Ferrofluids have been around since the 1960s, and since then they have appeared on speakers, eye-catching timepieces that can change the viscous or slidable surface as needed, and may soon be used to push small satellite. In all of these cases, however, the liquid exhibits magnetic properties only when a magnetic field is applied. The new liquid at Berkeley Labs is the first permanent magnetic fluid.
“We have created a new material that has both fluidity and magnetic properties,” said Tom Russell, lead researcher at the study. “No one has ever observed this before. We want to know, 'If ferrofluids can temporarily become magnetic, what can we do to make them permanent magnets and behave like a solid magnet, but still look like Like a liquid??
The team began using 3D printed 1 mm ferrofluid droplets, each containing billions of 20 nm wide iron oxide nanoparticles. They are suspended in another liquid solution. After careful inspection, the researchers found that the droplets retained their shape because the nanoparticles "squeeze together" at the edges.
Next, the team passed a magnetic coil over the water droplets, inspiring their magnetic force. However, unlike conventional ferrofluids, this magnetism still exists after the coil is removed. The droplets begin to rotate uniformly around each other. The team identified the cause by studying the magnetic measurements of the droplets.

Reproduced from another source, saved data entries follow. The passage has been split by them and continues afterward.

(** * IOM Weather worker: a shallow embedding of the ask pipeline

    The development follows the worker's source files:
    - [Validation]    worker/validation.js  (zod schemas, injection patterns)
    - [QueryBuilder]  worker/queryBuilder.js (intent to SQL text and parameters)
    - [Sqlite], [Rainfall], [Relational]: the meaning, in the storage engine,
      of the SQL that the query builder emits
    - [RateLimiter]   worker/rateLimiter.js
    - [Utils], [Ask]  worker/utils.js, worker/ask.js

    A text is held as the bytes of its UTF-8 encoding.  The question
    gate, which reads free user text, counts its length in UTF-16 code
    units and knows the white space of the runtime beyond ASCII; the
    texts of the other functions are written by the feed, the database
    and the LLM client, and are treated on ASCII white space. *)

From Stdlib Require Import ZArith QArith Lia Ascii String List Bool Sorted.
From stdpp Require Import gmap strings list pretty.

(** ** Text helpers *)

Definition nl : string := String "010"%char EmptyString.
Definition dq : string := String "034"%char EmptyString.

(** [Array.prototype.join]. *)
Fixpoint join (sep : string) (l : list string) : string :=
  match l with
  | [] => ""
  | [x] => x
  | x :: rest => x +:+ sep +:+ join sep rest
  end.

(** A template literal written over several source lines. *)
Definition template (l : list string) : string := join nl l.

Definition chars (s : string) : list ascii := list_ascii_of_string s.
Definition text (l : list ascii) : string := string_of_list_ascii l.

Definition is_digit (c : ascii) : bool :=
  let n := nat_of_ascii c in (48 <=? n)%nat && (n <=? 57)%nat.

Definition is_upper (c : ascii) : bool :=
  let n := nat_of_ascii c in (65 <=? n)%nat && (n <=? 90)%nat.

Definition is_lower (c : ascii) : bool :=
  let n := nat_of_ascii c in (97 <=? n)%nat && (n <=? 122)%nat.

Definition to_lower (c : ascii) : ascii :=
  if is_upper c then ascii_of_nat (nat_of_ascii c + 32) else c.

(** [String.prototype.includes]. *)
Fixpoint prefix_of (p s : list ascii) : bool :=
  match p, s with
  | [], _ => true
  | _ :: _, [] => false
  | a :: p', b :: s' => if Ascii.eqb a b then prefix_of p' s' else false
  end.

Fixpoint includes_from (p s : list ascii) : bool :=
  if prefix_of p s then true
  else match s with
       | [] => false
       | _ :: s' => includes_from p s'
       end.

Definition includes (s p : string) : bool := includes_from (chars p) (chars s).

(** Code-unit order on strings, the order of [Array.prototype.sort] without
    a comparator and of text comparison in the storage engine. *)
Definition str_leb (a b : string) : bool := String.leb a b.

(** ** JSON values *)

#[warnings="-register-all"]
Inductive json : Type :=
| JNull
| JBool (b : bool)
| JNum (q : Q)
| JStr (s : string)
| JArr (l : list json)
| JObj (kvs : list (string * json)).

(** Property read on a parsed object: the last occurrence of a key wins. *)
Fixpoint obj_get (k : string) (kvs : list (string * json)) : option json :=
  match kvs with
  | [] => None
  | (k', v) :: rest =>
      match obj_get k rest with
      | Some v' => Some v'
      | None => if String.eqb k k' then Some v else None
      end
  end.

(** ** What the worker takes from its JavaScript runtime and libraries

    [date_getTime s] is [new Date(s).getTime()], with [None] for an invalid
    date; the two locale formatters are [toLocaleDateString("en-GB", ...)]
    with the options of [formatDateLong] and [formatDateShort];
    [number_to_string] is the conversion of a number to a string;
    [zod_type_message expected received] is the message zod attaches to a
    type mismatch. *)
Class Runtime := {
  date_getTime : string -> option Z;
  locale_date_long : string -> string;
  locale_date_short : string -> string;
  number_to_string : Q -> string;
  zod_type_message : string -> option json -> string
}.

(** ** Regular expressions of the input checks

    A backtracking matcher in continuation-passing style.  [prev] is the
    character before the current position, needed by the word boundary. *)
Module Regex.

Inductive regex : Type :=
| Eps
| Lit (s : string)
| Cls (p : ascii -> bool)
| Seq (r1 r2 : regex)
| Alt (r1 r2 : regex)
| Star (r : regex)
| WordB.

Definition Opt (r : regex) : regex := Alt r Eps.
Definition Plus (r : regex) : regex := Seq r (Star r).

(** [\s] on ASCII: tab, line feed, vertical tab, form feed, carriage
    return, space. *)
Definition is_space (c : ascii) : bool :=
  let n := nat_of_ascii c in
  ((9 <=? n)%nat && (n <=? 13)%nat) || (n =? 32)%nat.

(** [\w]. *)
Definition is_word (c : ascii) : bool :=
  is_digit c || is_upper c || is_lower c || Ascii.eqb c "_"%char.

Definition is_word_opt (c : option ascii) : bool :=
  match c with Some a => is_word a | None => false end.

Definition char_eq (ci : bool) (c a : ascii) : bool :=
  if ci then Ascii.eqb (to_lower c) (to_lower a) else Ascii.eqb c a.

(** Match the literal [l] at the head of [s]; the rest and the last
    character read are returned. *)
Fixpoint lit_match (ci : bool) (l : list ascii) (prev : option ascii)
    (s : list ascii) : option (option ascii * list ascii) :=
  match l with
  | [] => Some (prev, s)
  | c :: l' =>
      match s with
      | [] => None
      | a :: s' => if char_eq ci c a then lit_match ci l' (Some a) s' else None
      end
  end.

Fixpoint rmatch (ci : bool) (r : regex) (prev : option ascii) (s : list ascii)
    (k : option ascii -> list ascii -> bool) {struct r} : bool :=
  match r with
  | Eps => k prev s
  | Lit l =>
      match lit_match ci (chars l) prev s with
      | Some (p', s') => k p' s'
      | None => false
      end
  | Cls p =>
      match s with
      | a :: s' => if p a then k (Some a) s' else false
      | [] => false
      end
  | Seq r1 r2 => rmatch ci r1 prev s (fun p' s' => rmatch ci r2 p' s' k)
  | Alt r1 r2 => if rmatch ci r1 prev s k then true else rmatch ci r2 prev s k
  | Star r1 =>
      (fix loop (n : nat) (prev : option ascii) (s : list ascii) : bool :=
         match n with
         | O => k prev s
         | S n' =>
             if rmatch ci r1 prev s
                  (fun p' s' =>
                     if (length s' <? length s)%nat then loop n' p' s' else false)
             then true
             else k prev s
         end) (length s) prev s
  | WordB =>
      if xorb (is_word_opt prev) (is_word_opt (head s)) then k prev s else false
  end.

Each of the iron oxide nanoparticles in each droplet immediately responds to the magnetic field, and because many are squeezed together at the surface, they substantially form a solid magnetic shell. These outer particles also transfer their magnetic orientation to the nanoparticles in the core of each droplet.
Researchers have shown that they can divide droplets into smaller droplets or turn them into spheres, cylinders, pancakes, tubes or even octopus while still being magnetic. Most importantly, the droplets can be adjusted so that their magnetic properties can be turned on and off at will.
All in all, these features make droplets very useful in robots or electronic devices. The team recommends using them for making liquid-printed artificial cells or for magnetron-controlled robots that deliver drugs in the body.
The study was published in the journal Science.